(** * Product team board: the synchronisation hub of [server.js]

    A shallow embedding of the WebSocket message handler of [server.js]
    (the document store [readData]/[writeData], [broadcast], the
    ['connection'] and ['message'] callbacks) and theorems about it. *)

From Stdlib Require Import ZArith String List Bool Lia.
From stdpp Require Import base list.
Import ListNotations.
Local Open Scope string_scope.
Local Open Scope list_scope.

(** ** JavaScript values

    Everything the handler touches is the result of [JSON.parse], or
    [undefined] (the value of a missing property).  Numbers are kept as
    integers: the program only copies numbers and compares them with
    [===].  Objects are association lists in insertion order, one entry
    per key. *)

#[warnings="-register-all"]
Inductive value : Type :=
| JUndef
| JNull
| JBool (b : bool)
| JNum (n : Z)
| JStr (s : string)
| JArr (items : list value)
| JObj (fields : list (string * value)).

Inductive Exn := SyntaxError | TypeError | IOError.

(** Result of evaluating an expression that may throw. *)
Inductive Res (A : Type) : Type :=
| Ok (a : A)
| Throw (e : Exn).
Arguments Ok {A} a.
Arguments Throw {A} e.

Definition rbind {A B} (r : Res A) (k : A -> Res B) : Res B :=
  match r with
  | Ok a => k a
  | Throw e => Throw e
  end.

Notation "'let?' x := r 'in' k" := (rbind r (fun x => k))
  (at level 10, x name, r at level 100, k at level 200).

Module Js.

(** Own property of an object literal. *)
Fixpoint own (k : string) (fs : list (string * value)) : option value :=
  match fs with
  | [] => None
  | (k', v) :: fs' => if String.eqb k k' then Some v else own k fs'
  end.

(** [v.k] for the property names the program reads ([type], [payload],
    [id], [taskId], [status], [comment], [comments], [name]): a
    [TypeError] on [null] and [undefined], the own property of an object,
    [undefined] on every other value. *)
Definition prop (v : value) (k : string) : Res value :=
  match v with
  | JUndef | JNull => Throw TypeError
  | JObj fs => Ok (default JUndef (own k fs))
  | _ => Ok JUndef
  end.

(** [a === b] for two values held at different places (a stored value
    against a freshly parsed one): primitives by value, while two arrays
    or two objects are different references and never equal. *)
Definition strict_eq (a b : value) : bool :=
  match a, b with
  | JUndef, JUndef => true
  | JNull, JNull => true
  | JBool x, JBool y => Bool.eqb x y
  | JNum x, JNum y => Z.eqb x y
  | JStr x, JStr y => String.eqb x y
  | _, _ => false
  end.

(** Write of an own property: an existing key keeps its place, a new key
    goes last. *)
Fixpoint put (k : string) (v : value) (fs : list (string * value))
  : list (string * value) :=
  match fs with
  | [] => [(k, v)]
  | (k', v') :: fs' =>
      if String.eqb k k' then (k, v) :: fs' else (k', v') :: put k v fs'
  end.

(** [t.k = v] in sloppy mode (the file has no ['use strict']): a
    [TypeError] on [null] and [undefined]; silently ignored on a
    primitive; on an array it creates a non-index property, which no
    read of the program and no [JSON.stringify] ever sees. *)
Definition assign (t : value) (k : string) (v : value) : Res value :=
  match t with
  | JUndef | JNull => Throw TypeError
  | JObj fs => Ok (JObj (put k v fs))
  | _ => Ok t
  end.

(** [l[i]]. *)
Definition index (l : list value) (i : nat) : value :=
  default JUndef (l !! i).

(** [l.findIndex(f)]; [None] stands for [-1].  The callback runs on the
    elements in order until it answers [true] or throws. *)
Fixpoint findIndex (f : value -> Res bool) (l : list value)
  : Res (option nat) :=
  match l with
  | [] => Ok None
  | x :: l' =>
      let? hit := f x in
      if hit then Ok (Some 0)
      else let? r := findIndex f l' in Ok (option_map S r)
  end.

(** [l.filter(f)]: the callback runs on every element. *)
Fixpoint filter (f : value -> Res bool) (l : list value)
  : Res (list value) :=
  match l with
  | [] => Ok []
  | x :: l' =>
      let? keep := f x in
      let? r := filter f l' in
      Ok (if keep then x :: r else r)
  end.

(** [c.push(x)] where [c] was read from a property: only an array has a
    [push] method; on [null]/[undefined] the read of [push] throws, on
    any other value the call of a non-function throws. *)
Definition push (c : value) (x : value) : Res value :=
  match c with
  | JArr items => Ok (JArr (items ++ [x]))
  | _ => Throw TypeError
  end.

(** The JSON document [JSON.stringify] writes for a value: inside an
    array [undefined] becomes [null], inside an object a property whose
    value is [undefined] is left out. *)
Fixpoint to_json (v : value) : value :=
  match v with
  | JArr items =>
      JArr (map (fun x => match x with JUndef => JNull | _ => to_json x end)
                items)
  | JObj fields =>
      JObj ((fix go (fs : list (string * value)) :=
               match fs with
               | [] => []
               | (k, x) :: fs' =>
                   match x with
                   | JUndef => go fs'
                   | _ => (k, to_json x) :: go fs'
                   end
               end) fields)
  | _ => v
  end.

End Js.

(** The text handed to a socket or to the file is represented by the JSON
    document it spells. *)
Definition JSON_stringify (v : value) : value := Js.to_json v.

(** An inbound frame: text that is not JSON, or the document it spells. *)
Inductive Raw :=
| NotJson
| Json (v : value).

Definition JSON_parse (message : Raw) : Res value :=
  match message with
  | NotJson => Throw SyntaxError
  | Json v => Ok v
  end.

__________________________________________________

What is expected: Transcribe only the lines from the beginning of the entries to the line with "From stdpp Require Import base list.", inclusive, exactly as written.

Answer to this task:
(** * Product team board: the synchronisation hub of [server.js]

    A shallow embedding of the WebSocket message handler of [server.js]
    (the document store [readData]/[writeData], [broadcast], the
    ['connection'] and ['message'] callbacks) and theorems about it. *)

From Stdlib Require Import ZArith String List Bool Lia.
From stdpp Require Import base list.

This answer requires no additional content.